►
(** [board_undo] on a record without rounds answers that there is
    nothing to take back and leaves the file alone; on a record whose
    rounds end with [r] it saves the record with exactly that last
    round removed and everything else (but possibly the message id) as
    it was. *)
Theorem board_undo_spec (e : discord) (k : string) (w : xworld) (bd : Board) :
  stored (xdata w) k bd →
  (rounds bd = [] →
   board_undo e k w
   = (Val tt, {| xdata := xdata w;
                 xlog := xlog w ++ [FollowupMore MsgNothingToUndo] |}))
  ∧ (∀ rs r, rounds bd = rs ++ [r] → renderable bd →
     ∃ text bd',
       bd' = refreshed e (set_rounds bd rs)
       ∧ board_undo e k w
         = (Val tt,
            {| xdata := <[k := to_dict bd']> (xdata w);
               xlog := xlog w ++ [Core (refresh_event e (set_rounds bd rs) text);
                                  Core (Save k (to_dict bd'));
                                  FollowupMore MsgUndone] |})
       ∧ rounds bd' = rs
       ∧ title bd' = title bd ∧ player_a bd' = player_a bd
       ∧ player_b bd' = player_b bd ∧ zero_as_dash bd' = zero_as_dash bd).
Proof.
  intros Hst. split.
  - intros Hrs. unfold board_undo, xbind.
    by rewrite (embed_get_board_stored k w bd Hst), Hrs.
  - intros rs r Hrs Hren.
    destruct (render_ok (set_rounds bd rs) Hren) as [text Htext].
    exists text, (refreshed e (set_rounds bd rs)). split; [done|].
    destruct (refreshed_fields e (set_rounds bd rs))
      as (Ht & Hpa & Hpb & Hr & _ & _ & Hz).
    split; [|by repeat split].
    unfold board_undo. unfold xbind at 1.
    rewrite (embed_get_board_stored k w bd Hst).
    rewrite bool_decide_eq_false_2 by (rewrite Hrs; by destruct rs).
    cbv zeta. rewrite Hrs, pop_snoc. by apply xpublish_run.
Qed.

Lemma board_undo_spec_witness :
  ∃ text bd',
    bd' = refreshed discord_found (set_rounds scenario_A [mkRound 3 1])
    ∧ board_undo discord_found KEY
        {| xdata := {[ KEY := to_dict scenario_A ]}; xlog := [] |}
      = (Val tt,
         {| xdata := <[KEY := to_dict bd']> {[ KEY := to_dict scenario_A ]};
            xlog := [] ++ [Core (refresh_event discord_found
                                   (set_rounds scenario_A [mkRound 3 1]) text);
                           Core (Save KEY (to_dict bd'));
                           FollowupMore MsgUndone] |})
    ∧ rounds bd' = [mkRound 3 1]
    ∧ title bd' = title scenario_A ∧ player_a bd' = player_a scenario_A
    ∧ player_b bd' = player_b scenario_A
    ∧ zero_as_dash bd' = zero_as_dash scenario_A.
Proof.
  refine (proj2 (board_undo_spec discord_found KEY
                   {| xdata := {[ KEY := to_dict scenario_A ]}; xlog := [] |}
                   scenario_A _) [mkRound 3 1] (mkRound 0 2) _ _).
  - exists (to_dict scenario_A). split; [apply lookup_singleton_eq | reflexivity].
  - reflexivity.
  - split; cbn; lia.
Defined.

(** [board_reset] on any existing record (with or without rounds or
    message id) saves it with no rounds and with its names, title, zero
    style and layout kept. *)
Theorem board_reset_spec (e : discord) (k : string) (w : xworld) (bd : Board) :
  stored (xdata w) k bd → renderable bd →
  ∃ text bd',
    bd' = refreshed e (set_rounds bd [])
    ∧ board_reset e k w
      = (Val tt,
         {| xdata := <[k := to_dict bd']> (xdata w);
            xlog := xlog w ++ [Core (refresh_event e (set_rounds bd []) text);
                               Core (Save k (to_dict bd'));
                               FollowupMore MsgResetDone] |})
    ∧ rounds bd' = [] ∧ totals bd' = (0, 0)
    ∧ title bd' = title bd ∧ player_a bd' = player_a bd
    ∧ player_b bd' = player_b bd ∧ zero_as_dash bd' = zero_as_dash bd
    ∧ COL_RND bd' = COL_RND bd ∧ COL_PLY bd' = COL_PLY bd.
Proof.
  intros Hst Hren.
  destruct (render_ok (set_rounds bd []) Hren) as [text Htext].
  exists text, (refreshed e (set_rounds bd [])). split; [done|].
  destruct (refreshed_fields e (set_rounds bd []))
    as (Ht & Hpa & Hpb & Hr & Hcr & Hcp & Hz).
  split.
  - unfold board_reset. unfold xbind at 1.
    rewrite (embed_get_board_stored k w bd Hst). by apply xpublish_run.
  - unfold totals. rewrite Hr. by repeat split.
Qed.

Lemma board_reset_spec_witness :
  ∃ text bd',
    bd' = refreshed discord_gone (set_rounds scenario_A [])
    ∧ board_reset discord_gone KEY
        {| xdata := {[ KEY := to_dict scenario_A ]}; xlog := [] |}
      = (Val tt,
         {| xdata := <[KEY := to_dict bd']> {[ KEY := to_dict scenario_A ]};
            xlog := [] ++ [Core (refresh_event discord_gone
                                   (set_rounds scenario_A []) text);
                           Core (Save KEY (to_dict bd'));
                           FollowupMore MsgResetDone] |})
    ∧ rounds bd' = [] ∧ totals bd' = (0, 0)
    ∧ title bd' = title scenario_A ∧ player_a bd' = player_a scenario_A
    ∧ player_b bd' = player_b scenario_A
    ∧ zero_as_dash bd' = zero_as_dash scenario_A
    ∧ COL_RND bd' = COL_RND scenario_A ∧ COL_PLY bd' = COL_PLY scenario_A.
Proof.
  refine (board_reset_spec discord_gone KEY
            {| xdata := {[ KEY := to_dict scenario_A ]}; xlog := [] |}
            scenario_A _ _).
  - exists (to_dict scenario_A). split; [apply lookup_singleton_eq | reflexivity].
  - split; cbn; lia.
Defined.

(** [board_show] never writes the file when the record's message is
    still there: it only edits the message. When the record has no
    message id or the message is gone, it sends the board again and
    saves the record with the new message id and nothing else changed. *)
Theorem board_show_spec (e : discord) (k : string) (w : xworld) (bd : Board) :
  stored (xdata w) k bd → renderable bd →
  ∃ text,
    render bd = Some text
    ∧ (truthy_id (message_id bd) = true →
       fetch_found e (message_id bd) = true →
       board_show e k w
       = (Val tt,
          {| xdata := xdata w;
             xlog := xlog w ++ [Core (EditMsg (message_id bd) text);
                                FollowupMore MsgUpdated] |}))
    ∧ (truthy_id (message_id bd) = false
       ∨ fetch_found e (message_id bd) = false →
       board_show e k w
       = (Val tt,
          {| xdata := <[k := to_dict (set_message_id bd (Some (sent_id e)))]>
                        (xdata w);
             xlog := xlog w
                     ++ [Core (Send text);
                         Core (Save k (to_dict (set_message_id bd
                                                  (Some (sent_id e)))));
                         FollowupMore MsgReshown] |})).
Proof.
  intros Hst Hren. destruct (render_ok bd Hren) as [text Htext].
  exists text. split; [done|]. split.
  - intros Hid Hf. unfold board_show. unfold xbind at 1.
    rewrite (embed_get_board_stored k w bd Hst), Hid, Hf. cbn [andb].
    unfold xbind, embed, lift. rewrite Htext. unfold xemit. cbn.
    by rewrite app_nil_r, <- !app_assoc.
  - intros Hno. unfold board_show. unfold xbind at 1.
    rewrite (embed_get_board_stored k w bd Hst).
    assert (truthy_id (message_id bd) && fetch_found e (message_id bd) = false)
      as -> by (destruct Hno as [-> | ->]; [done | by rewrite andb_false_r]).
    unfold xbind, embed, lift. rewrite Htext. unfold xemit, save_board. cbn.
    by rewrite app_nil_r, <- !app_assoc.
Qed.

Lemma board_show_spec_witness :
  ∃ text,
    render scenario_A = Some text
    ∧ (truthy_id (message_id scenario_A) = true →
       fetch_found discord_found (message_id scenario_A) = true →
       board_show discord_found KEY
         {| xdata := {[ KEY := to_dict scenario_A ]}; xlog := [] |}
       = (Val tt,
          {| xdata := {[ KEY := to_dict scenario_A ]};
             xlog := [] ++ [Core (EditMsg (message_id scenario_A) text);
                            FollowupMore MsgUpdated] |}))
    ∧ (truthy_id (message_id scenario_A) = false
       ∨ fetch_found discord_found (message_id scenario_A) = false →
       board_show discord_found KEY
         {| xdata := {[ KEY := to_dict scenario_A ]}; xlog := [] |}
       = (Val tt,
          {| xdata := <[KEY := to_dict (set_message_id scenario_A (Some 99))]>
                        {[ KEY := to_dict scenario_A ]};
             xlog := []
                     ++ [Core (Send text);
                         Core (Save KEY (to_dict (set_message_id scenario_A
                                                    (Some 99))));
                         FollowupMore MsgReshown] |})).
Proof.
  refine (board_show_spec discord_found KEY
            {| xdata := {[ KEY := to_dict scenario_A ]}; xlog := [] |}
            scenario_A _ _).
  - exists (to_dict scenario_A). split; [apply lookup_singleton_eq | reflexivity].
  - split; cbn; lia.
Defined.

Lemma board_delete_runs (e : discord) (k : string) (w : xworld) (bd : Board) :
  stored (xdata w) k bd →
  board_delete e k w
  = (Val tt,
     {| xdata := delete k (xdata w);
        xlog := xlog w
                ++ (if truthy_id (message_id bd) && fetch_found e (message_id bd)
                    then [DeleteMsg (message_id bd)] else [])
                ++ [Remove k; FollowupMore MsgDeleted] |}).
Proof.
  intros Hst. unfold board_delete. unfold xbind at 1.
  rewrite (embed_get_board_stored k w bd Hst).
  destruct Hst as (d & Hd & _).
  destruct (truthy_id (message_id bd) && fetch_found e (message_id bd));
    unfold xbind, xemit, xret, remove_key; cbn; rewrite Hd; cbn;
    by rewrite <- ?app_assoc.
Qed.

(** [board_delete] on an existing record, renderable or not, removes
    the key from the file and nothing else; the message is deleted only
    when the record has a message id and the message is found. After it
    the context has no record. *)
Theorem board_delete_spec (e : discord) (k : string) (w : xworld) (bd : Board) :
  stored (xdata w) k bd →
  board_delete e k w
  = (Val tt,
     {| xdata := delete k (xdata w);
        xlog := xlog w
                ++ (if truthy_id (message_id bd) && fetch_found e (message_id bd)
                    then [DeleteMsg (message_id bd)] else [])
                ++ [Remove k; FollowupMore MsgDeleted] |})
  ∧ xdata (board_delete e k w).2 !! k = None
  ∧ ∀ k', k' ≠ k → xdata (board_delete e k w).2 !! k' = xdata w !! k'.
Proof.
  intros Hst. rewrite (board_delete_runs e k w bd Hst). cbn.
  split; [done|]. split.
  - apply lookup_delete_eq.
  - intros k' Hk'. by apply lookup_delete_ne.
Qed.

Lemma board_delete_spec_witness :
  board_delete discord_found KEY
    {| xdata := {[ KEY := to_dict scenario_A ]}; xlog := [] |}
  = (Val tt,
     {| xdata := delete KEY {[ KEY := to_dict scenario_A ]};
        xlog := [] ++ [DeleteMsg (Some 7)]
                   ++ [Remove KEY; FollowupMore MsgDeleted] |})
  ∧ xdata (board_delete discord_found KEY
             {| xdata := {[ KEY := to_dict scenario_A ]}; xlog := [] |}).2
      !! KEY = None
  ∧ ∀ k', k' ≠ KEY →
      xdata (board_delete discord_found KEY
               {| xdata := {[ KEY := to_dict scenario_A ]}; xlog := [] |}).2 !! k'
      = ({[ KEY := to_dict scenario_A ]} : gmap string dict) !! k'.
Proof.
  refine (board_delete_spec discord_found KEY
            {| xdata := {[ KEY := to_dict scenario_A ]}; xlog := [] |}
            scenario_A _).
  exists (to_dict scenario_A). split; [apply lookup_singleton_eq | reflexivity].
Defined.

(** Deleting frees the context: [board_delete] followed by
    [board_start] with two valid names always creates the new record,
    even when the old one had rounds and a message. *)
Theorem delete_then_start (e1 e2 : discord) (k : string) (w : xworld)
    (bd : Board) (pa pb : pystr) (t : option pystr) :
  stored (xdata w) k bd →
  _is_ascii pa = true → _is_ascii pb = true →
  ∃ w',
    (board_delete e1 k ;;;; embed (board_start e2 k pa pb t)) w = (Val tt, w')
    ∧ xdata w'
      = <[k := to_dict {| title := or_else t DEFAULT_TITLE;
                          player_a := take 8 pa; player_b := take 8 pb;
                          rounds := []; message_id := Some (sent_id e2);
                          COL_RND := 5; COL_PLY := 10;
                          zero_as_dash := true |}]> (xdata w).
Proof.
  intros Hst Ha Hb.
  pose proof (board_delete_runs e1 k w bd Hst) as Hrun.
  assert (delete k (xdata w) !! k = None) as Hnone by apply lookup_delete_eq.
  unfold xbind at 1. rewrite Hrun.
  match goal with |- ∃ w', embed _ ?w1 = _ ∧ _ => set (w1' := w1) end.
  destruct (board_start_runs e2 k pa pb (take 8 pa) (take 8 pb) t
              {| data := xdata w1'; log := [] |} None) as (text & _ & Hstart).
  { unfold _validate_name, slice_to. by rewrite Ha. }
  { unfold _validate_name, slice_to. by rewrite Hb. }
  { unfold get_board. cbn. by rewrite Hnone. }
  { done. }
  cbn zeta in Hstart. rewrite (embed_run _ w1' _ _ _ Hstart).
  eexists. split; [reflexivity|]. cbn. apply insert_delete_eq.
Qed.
◄
Copy out all lines of the material above in which "refine" occurs.

  refine (proj2 (board_undo_spec discord_found KEY
  refine (board_reset_spec discord_gone KEY
  refine (board_show_spec discord_found KEY
  refine (board_delete_spec discord_found KEY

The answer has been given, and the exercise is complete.